10

I'm developing a shared library which can be executed independently to print it's own version number.

I've defined a custom entry point as:

const char my_interp[] __attribute__((section(".interp"))) = "/lib64/ld-linux-x86-64.so.2";

void my_main() {
   printf("VERSION: %d\n", 0);
   _exit(0);
}

and I compile with

gcc -o list.os -c -g -Wall -fPIC list.c
gcc -o liblist.so -g -Wl,-e,my_main -shared list.os -lc

This code compiles and runs perfectly.

My issue is when I change the parameter of the printf to be a float or double (%f or %lf). The library will then compile but segfault when run.

Anyone have any ideas?

edit1:

Here is the code that segfaults:

const char my_interp[] __attribute__((section(".interp"))) = "/lib64/ld-linux-x86-64.so.2"; 

void my_main() { 
    printf("VERSION: %f\n", 0.1f); 
    _exit(0); 
} 

edit2:

Additional environmental details:

uname -a

Linux mjolnir.site 3.1.10-1.16-desktop #1 SMP PREEMPT Wed Jun 27 05:21:40 UTC 2012 (d016078) x86_64 x86_64 x86_64 GNU/Linux

gcc --version

gcc (SUSE Linux) 4.6.2

/lib64/libc.so.6

Configured for x86_64-suse-linux. Compiled by GNU CC version 4.6.2. Compiled on a Linux 3.1.0 system on 2012-03-30.

edit 3:

Output in /var/log/messages upon segfault:

Aug 11 08:27:45 mjolnir kernel: [10560.068741] liblist.so[11222] general protection ip:7fc2b3cb2314 sp:7fff4f5c7de8 error:0 in libc-2.14.1.so[7fc2b3c63000+187000]

kobrien
  • 2,931
  • 2
  • 24
  • 33
  • 1
    This works perfectly on my 32 bits machine. And it should work on 64 bits too. did you include and ? – TOC Aug 11 '12 at 06:40
  • 1
    @TOC I did. Did you try print a floating point number as the version number? The code I posted works fine, except when printing a float. – kobrien Aug 11 '12 at 06:43
  • Can you show the code that prints the float? – Jonathan Leffler Aug 11 '12 at 06:43
  • @kobrien : Yes the code works fine on Linux (32 bits) for float and double – TOC Aug 11 '12 at 06:45
  • I get the same problem as you. And if I use -m32 with the obvious modification on .interp, it works. I've attempted to add -lm in case it made a difference, but that wasn't the problem.
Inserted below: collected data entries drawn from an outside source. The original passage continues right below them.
(** * Reporting core of the Beancount web front-end

    A shallow embedding of the reporting engine of
    [lib/python/beancount2/web/web.py]: the balance iterator
    ([iterate_with_balance]), the table of balances ([is_account_active],
    [table_of_balances], [tree_table]), the lazily populated view cache
    ([handle_view]), the identifier allocation ([compute_ids]), the tables
    of entries ([entries_table_with_balance], [entries_table] and the
    conversions page), the links to accounts ([account_link] and the
    [account] page) and the views ([View] and its subclasses, [openbal],
    [get_all_tags], [get_all_payees]). *)

From Stdlib Require Import ZArith Ascii String.
From stdpp Require Import gmap strings list sorting.


(** ** Exceptions raised by the modelled code *)

Inductive exception :=
| AttributeError   (* a method looked up on None *)
| ValueError       (* list.remove(x): x not in list *)
| RuntimeError     (* raised by compute_ids *)
| ViewError.       (* whatever a view factory raises *)

#[global] Instance exception_eq_dec : EqDecision exception.
Proof. solve_decision. Defined.

(** ** Data model: dates, lots, positions *)

(** [datetime.date]. *)
Record date := Date { year : Z; month : Z; day : Z }.

#[global] Instance date_eq_dec : EqDecision date.
Proof. solve_decision. Defined.

#[global] Instance date_countable : Countable date.
Proof.
  refine (inj_countable' (fun d => (year d, month d, day d))
                         (fun t => Date t.1.1 t.1.2 t.2) _).
  by intros [].
Defined.

(** An amount: a number of units of a currency.  Quantities are decimal
    numbers in the source; they are counted here in the smallest unit. *)
Record Amount := mkAmount { amount_number : Z; amount_currency : string }.

#[global] Instance Amount_eq_dec : EqDecision Amount.
Proof. solve_decision. Defined.

#[global] Instance Amount_countable : Countable Amount.
Proof.
  refine (inj_countable' (fun a => (amount_number a, amount_currency a))
                         (fun t => mkAmount t.1 t.2) _).
  by intros [].
Defined.

(** [Lot(currency, cost, lot_date)]. *)
Record Lot := mkLot { currency : string; cost : option Amount; lot_date : option date }.

#[global] Instance Lot_eq_dec : EqDecision Lot.
Proof. solve_decision. Defined.

#[global] Instance Lot_countable : Countable Lot.
Proof.
  refine (inj_countable' (fun l => (currency l, cost l, lot_date l))
                         (fun t => mkLot t.1.1 t.1.2 t.2) _).
  by intros [].
Defined.

(** A position: a signed quantity held in a lot. *)
Record Position := mkPosition { lot : Lot; number : Z }.

#[global] Instance Position_eq_dec : EqDecision Position.
Proof. solve_decision. Defined.

(** ** Inventory

    Modelled from the spec: the class [Inventory] lives in
    [beancount2.inventory], which is not part of the sources at hand.  The
    specification describes it as a collection of positions keyed by lot
    (positions with different lots never merge) that supports addition,
    lookup by lot and enumeration; [add_position] with merging adds the
    quantity to the position already held for the same lot. *)
Abbreviation Inventory := (gmap Lot Z).

Definition Inventory_new : Inventory := ∅.

(** [inventory.add_position(position, True)]: both call sites of the
    iterator pass [True]. *)
Definition add_position (position : Position) (inv : Inventory) : Inventory :=
  <[lot position := (default 0 (inv !! lot position) + number position)%Z]> inv.

(** [inventory.get_position(lot)]: the position held for [lot], or None. *)
Definition get_position (inv : Inventory) (l : Lot) : option Position :=
  mkPosition l <$> inv !! l.

(** [inventory.get_positions()]. *)
Definition get_positions (inv : Inventory) : list Position :=
  (fun kv => mkPosition kv.1 kv.2) <$> map_to_list inv.

(** Adding a list of positions one after the other, and the sum of a list of
    positions in a fresh inventory. *)
Definition add_positions (ps : list Position) (inv : Inventory) : Inventory :=
  foldl (fun acc p => add_position p acc) inv ps.

Definition sum_positions (ps : list Position) : Inventory :=
  add_positions ps Inventory_new.

(** ** Entries and postings *)

(** One leg of a transaction as the transaction owns it.  In the source a
    [Posting] points back to its [Transaction], whose [postings] list holds
    that same [Posting]; the cycle is cut here: the transaction owns legs,
    and a standalone [Posting] carries its parent. *)
Record Leg := mkLeg {
  leg_account : string;
  leg_position : Position;
  leg_price : option Amount;
  leg_flag : option ascii
}.

#[global] Instance Leg_eq_dec : EqDecision Leg.
Proof. solve_decision. Defined.

Record Transaction := mkTransaction {
  txn_date : date;
  txn_flag : ascii;
  txn_payee : option string;
  txn_narration : string;
  txn_tags : list string;
  txn_postings : list Leg
}.

#[global] Instance Transaction_eq_dec : EqDecision Transaction.
Proof. solve_decision. Defined.

(** The directives of a ledger.  Only the date and, for the pages modelled
    here, the account and the checked position are kept. *)
Inductive Entry :=
| Open (d : date) (account : string)
| Close (d : date) (account : string)
| Pad (d : date) (account : string)
| Check (d : date) (account : string) (position : Position) (success : bool)
| Txn (t : Transaction)
| Event (d : date)
| Note (d : date) (account : string)
| Price (d : date).

#[global] Instance Entry_eq_dec : EqDecision Entry.
Proof. solve_decision. Defined.

(** [entry.date]. *)
Definition entry_date (e : Entry) : date :=
  match e with
  | Open d _ | Close d _ | Pad d _ | Check d _ _ _ | Event d | Note d _ | Price d => d
  | Txn t => txn_date t
  end.

(** [isinstance(entry, Transaction)] and [isinstance(entry, Open)]. *)
Definition is_Transaction (e : Entry) : bool :=
  match e with Txn _ => true | _ => false end.

Definition is_Open (e : Entry) : bool :=
  match e with Open _ _ => true | _ => false end.

(** A standalone [Posting]: [posting.entry] is its parent transaction. *)
Record Posting := mkPosting {
  entry : Transaction;
  account : string;
  position : Position;
  price : option Amount;
  posting_flag : option ascii
}.

#[global] Instance Posting_eq_dec : EqDecision Posting.
Proof. solve_decision. Defined.

(** The lists walked by the iterator and stored on tree nodes hold entries
    and standalone postings side by side; the code tells them apart with
    [isinstance(entry, Posting)]. *)
Inductive Item :=
| IEntry (e : Entry)
| IPosting (p : Posting).

#[global] Instance Item_eq_dec : EqDecision Item.
Proof. solve_decision. Defined.

(** ** The balance iterator: [iterate_with_balance]

    The generator yields tuples [(date_entry, date_postings, change, balance)].
    The yielded [balance] is every time the one [Inventory] object the loop
    keeps updating; [rec_balance] is the content of that object when the
    record is yielded, which is what the consumers read before asking for the
    next record. *)
Record record := mkRecord {
  rec_entry : Entry;
  rec_postings : option (list Posting);
  rec_change : option Inventory;
  rec_balance : Inventory
}.

(** The local variables of the loop: the running [balance], [prev_date] and
    the buffer [date_entries] of the entries at the current date. *)
Record state := mkState {
  balance : Inventory;
  prev_date : option date;
  date_entries : list (Entry * option (list Posting))
}.

Definition initial_state : state := mkState Inventory_new None [].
I've also added the missing includes, they could make a difference as printf is variadic, but it wasn't the case. – AProgrammer Aug 11 '12 at 06:46
  • @JonathanLeffler Question updated as requested. – kobrien Aug 11 '12 at 06:47
  • probably this is not your problem, `%f` is for `double` and `%lf` is for `long double`. There is no format for `float` since these are converted to `double` anyhow for variadic functions like `printf`. – Jens Gustedt Aug 11 '12 at 06:49
  • @kobrien what about bt inside gdb? – TOC Aug 11 '12 at 06:51
  • As long as there isn't a prototype for `printf()` that says the second argument is a float, then the float should be promoted to double anyway. But I'd certainly be curious to know if it works 'better' (without crashing) if you use `0.1` instead of `0.1f`. – Jonathan Leffler Aug 11 '12 at 06:51
  • @JonathanLeffler, it doesn't (my tentative was with 0.0 before the OP gave his code). – AProgrammer Aug 11 '12 at 06:53
  • @JonathanLeffler Crashes on 0.1 and 0.1f. – kobrien Aug 11 '12 at 06:53
  • @TOC backtrace doesn't show anything up. I've all relevant debug symbols compiled in. Still get "Program received signal SIGSEGV, Segmentation fault. 0x00007ffff7a9b314 in ?? ()" – kobrien Aug 11 '12 at 06:56
  • Is the problem that `stdout` isn't set up by the start-up code in this context? Normally in an executable, a file such as `crt0.o` is included which deals with setup work such as ensuring `stdout` is available? – Jonathan Leffler Aug 11 '12 at 06:58
  • I tried it, and other printfs work OK, for example with %s. Also, other floating-point operations, such as sin and cos, work OK. It's just printing floating-point numbers that doesn't work. Perhaps it is that some part of the C library isn't loaded properly? – Thomas Padron-McCarthy Aug 11 '12 at 07:02
  • It's reasonable to assume this is down to a missing initialization of stdout. I shall do some sleuthing. – kobrien Aug 11 '12 at 07:04
  • Another thing: When it crashes, this message gets printed to the system log: Aug 11 09:08:28 bimbatron kernel: [69291.763774] liblist.so[6839] general protection ip:7fcba4478064 sp:7fffaa66af78 error:0 in libc-2.13.so[7fcba4427000+18a000] – Thomas Padron-McCarthy Aug 11 '12 at 07:09
  • @ThomasPadron-McCarthy I can confirm that happens on my machine too. As of yet, people are suggesting recreating /dev/null as a solution, but that seems hackish and unsatisfactory. – kobrien Aug 11 '12 at 07:14
  • This appears to be the class of error occuring: http://en.wikipedia.org/wiki/General_protection_fault – kobrien Aug 11 '12 at 07:17
  • 1
    "Recreating /dev/null as a solution"? I don't understand that at all. – Thomas Padron-McCarthy Aug 11 '12 at 07:32

1 Answers1

5

Figured it out. :)

The floating point operations on x86_64 use the xmm vector registers. Access to these must be aligned on 16byte boundaries. This explains why 32bit platforms were unaffected and integer and character printing worked.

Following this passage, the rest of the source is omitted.